> **What to do**
Would you repeat exactly the part of the listing below that runs from the line containing "rewrite HasPrefix_CutPrefix. setoid_rewrite" down to the line containing "Lemma chars_app a", inclusive, and nothing else?

> **Given records**
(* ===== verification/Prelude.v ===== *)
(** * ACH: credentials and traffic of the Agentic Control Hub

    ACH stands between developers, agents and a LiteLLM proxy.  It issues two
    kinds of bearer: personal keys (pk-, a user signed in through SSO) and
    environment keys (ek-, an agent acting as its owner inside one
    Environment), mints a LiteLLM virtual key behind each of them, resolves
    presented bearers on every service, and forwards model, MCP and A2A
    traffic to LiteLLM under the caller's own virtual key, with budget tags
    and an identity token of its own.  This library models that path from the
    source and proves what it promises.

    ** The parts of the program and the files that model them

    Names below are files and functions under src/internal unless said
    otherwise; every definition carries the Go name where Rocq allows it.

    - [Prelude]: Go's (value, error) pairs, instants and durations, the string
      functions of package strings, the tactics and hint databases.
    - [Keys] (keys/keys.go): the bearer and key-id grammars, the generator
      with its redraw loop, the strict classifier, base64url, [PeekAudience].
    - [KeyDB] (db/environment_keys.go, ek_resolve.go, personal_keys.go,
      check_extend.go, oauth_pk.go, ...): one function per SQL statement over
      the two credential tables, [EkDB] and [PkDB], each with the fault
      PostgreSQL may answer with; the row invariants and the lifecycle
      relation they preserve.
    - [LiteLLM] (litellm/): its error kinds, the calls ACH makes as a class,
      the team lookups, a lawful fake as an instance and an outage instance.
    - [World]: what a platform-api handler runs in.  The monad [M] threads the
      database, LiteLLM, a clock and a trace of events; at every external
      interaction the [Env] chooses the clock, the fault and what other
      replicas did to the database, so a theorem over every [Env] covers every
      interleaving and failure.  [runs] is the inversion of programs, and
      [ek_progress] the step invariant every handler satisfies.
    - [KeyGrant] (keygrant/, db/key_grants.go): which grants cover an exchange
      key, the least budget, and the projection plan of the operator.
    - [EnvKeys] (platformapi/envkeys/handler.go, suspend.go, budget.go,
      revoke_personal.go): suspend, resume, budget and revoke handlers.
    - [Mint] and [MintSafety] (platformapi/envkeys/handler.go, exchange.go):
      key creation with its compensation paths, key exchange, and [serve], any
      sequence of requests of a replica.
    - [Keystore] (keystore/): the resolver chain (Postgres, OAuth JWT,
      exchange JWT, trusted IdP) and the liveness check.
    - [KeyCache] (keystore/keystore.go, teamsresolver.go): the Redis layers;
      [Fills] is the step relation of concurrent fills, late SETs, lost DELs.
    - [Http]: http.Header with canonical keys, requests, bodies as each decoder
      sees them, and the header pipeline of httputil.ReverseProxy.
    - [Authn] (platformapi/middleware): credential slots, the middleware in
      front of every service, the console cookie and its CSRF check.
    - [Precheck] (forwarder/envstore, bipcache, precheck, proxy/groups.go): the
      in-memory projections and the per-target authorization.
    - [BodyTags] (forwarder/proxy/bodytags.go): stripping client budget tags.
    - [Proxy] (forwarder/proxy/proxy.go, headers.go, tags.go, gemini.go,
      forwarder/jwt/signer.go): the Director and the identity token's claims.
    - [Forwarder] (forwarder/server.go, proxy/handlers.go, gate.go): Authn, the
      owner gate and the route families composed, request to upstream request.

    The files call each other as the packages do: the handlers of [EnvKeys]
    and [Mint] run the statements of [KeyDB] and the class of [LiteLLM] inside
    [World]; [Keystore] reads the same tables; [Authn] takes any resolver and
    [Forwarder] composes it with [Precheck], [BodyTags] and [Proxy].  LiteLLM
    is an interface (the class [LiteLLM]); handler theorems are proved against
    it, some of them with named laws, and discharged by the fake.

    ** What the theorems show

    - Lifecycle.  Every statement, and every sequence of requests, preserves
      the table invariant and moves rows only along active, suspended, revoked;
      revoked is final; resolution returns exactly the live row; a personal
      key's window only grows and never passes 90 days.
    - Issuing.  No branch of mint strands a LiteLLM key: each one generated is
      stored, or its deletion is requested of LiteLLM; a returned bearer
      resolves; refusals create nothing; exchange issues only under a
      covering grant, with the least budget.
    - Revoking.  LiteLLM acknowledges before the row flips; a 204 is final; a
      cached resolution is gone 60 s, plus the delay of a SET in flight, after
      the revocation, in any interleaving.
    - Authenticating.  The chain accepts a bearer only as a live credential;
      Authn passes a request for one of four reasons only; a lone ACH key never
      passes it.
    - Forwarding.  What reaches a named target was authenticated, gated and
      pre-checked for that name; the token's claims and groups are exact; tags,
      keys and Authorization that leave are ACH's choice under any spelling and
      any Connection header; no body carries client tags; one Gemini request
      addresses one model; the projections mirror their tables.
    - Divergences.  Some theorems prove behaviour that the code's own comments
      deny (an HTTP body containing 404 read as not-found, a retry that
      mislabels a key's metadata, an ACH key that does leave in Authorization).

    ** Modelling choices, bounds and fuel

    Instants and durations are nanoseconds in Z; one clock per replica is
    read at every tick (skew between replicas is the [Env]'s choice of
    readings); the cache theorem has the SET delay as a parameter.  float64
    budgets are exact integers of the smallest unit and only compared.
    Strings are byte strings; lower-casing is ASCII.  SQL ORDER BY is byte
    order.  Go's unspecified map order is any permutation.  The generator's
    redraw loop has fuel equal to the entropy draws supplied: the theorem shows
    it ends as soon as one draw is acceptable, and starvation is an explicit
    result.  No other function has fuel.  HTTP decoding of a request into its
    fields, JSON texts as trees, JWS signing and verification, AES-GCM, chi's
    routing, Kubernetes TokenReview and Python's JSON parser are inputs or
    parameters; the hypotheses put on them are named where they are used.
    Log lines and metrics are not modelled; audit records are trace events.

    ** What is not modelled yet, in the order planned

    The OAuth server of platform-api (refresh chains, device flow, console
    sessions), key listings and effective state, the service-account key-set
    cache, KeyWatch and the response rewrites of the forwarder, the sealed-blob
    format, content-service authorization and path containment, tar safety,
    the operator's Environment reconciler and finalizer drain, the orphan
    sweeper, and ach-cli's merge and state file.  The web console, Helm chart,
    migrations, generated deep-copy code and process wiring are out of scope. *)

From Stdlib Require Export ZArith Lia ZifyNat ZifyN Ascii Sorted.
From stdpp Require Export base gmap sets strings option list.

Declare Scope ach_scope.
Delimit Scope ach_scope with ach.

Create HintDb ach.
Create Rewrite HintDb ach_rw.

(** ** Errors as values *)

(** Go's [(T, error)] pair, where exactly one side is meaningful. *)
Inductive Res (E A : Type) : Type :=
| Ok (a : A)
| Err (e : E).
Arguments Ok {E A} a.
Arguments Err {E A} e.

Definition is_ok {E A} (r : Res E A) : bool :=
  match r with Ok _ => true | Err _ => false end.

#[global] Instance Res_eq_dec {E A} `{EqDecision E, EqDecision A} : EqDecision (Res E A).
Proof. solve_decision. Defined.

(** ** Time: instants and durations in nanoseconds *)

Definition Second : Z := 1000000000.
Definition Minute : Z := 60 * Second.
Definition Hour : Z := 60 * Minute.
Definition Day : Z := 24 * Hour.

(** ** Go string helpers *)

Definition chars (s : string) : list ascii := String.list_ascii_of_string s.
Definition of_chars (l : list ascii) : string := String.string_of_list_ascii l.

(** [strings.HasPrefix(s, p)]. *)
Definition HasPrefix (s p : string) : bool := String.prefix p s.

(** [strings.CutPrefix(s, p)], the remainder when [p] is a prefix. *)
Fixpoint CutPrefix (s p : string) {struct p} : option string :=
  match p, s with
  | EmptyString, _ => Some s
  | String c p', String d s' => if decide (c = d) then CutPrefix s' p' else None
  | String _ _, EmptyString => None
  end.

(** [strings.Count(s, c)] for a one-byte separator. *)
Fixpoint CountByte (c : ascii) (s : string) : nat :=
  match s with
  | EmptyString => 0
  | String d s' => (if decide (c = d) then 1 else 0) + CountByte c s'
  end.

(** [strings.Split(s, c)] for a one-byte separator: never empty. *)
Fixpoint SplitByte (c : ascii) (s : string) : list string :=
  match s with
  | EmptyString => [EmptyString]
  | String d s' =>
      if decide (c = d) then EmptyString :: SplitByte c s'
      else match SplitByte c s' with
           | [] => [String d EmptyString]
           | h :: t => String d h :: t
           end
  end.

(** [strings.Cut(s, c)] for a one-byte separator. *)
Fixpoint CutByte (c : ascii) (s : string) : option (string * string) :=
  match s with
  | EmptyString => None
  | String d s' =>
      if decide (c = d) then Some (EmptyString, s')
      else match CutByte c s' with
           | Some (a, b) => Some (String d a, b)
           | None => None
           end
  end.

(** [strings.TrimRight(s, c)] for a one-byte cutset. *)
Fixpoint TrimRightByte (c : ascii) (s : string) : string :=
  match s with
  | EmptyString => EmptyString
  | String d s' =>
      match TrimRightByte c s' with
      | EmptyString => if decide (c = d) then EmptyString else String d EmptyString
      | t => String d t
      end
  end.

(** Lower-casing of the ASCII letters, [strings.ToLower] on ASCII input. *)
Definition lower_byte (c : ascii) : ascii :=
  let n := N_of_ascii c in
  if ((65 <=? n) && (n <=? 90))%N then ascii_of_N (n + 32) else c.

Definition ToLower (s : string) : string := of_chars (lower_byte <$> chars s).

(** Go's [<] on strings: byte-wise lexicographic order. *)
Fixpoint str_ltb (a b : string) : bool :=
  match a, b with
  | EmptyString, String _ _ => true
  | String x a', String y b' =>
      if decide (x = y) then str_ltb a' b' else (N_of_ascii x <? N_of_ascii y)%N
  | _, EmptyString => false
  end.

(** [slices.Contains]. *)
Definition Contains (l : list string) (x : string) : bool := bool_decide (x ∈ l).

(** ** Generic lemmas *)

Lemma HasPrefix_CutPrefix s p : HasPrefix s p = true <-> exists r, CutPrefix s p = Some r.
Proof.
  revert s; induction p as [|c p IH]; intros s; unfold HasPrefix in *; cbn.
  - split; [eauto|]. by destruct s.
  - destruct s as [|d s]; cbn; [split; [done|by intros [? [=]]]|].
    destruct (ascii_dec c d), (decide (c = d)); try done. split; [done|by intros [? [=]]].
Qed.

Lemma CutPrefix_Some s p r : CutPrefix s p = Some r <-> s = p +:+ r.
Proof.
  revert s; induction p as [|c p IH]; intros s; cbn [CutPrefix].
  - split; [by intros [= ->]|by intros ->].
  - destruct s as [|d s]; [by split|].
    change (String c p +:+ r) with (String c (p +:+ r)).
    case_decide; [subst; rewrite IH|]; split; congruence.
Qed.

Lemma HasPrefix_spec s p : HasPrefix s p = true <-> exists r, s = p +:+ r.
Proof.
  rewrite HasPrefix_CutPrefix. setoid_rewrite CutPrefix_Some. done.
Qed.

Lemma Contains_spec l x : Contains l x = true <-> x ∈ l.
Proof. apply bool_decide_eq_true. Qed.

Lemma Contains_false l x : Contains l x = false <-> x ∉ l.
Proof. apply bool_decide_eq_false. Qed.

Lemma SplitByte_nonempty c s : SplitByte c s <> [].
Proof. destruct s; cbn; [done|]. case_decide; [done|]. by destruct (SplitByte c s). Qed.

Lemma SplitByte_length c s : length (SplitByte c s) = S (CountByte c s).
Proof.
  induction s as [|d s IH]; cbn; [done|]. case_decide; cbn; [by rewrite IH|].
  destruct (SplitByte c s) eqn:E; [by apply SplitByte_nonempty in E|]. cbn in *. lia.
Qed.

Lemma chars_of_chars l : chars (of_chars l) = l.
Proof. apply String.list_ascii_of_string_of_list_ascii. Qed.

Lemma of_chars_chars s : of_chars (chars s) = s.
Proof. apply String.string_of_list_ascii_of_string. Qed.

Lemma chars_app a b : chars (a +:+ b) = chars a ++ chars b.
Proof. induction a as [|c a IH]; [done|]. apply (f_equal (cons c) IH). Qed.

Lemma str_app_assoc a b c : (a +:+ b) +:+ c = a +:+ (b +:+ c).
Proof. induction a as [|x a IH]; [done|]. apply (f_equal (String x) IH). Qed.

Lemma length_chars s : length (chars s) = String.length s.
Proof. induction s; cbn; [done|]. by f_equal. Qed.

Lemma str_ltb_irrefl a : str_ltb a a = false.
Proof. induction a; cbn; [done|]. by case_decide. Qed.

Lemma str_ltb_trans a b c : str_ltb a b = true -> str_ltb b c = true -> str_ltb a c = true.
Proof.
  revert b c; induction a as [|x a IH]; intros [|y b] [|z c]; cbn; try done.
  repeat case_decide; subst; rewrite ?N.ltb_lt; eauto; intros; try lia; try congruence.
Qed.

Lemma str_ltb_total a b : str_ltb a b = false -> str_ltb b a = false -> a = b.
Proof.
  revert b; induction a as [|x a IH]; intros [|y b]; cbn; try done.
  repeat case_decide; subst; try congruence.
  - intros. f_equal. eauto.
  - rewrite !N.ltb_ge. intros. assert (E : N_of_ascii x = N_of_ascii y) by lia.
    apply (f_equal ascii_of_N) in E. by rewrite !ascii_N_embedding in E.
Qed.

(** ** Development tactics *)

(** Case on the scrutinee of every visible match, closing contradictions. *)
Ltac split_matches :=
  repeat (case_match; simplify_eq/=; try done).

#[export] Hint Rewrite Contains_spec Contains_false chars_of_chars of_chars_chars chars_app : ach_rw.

> **Finished exercise**
  rewrite HasPrefix_CutPrefix. setoid_rewrite CutPrefix_Some. done.
Qed.

Lemma Contains_spec l x : Contains l x = true <-> x ∈ l.
Proof. apply bool_decide_eq_true. Qed.

Lemma Contains_false l x : Contains l x = false <-> x ∉ l.
Proof. apply bool_decide_eq_false. Qed.

Lemma SplitByte_nonempty c s : SplitByte c s <> [].
Proof. destruct s; cbn; [done|]. case_decide; [done|]. by destruct (SplitByte c s). Qed.

Lemma SplitByte_length c s : length (SplitByte c s) = S (CountByte c s).
Proof.
  induction s as [|d s IH]; cbn; [done|]. case_decide; cbn; [by rewrite IH|].
  destruct (SplitByte c s) eqn:E; [by apply SplitByte_nonempty in E|]. cbn in *. lia.
Qed.

Lemma chars_of_chars l : chars (of_chars l) = l.
Proof. apply String.list_ascii_of_string_of_list_ascii. Qed.

Lemma of_chars_chars s : of_chars (chars s) = s.
Proof. apply String.string_of_list_ascii_of_string. Qed.

Lemma chars_app a b : chars (a +:+ b) = chars a ++ chars b.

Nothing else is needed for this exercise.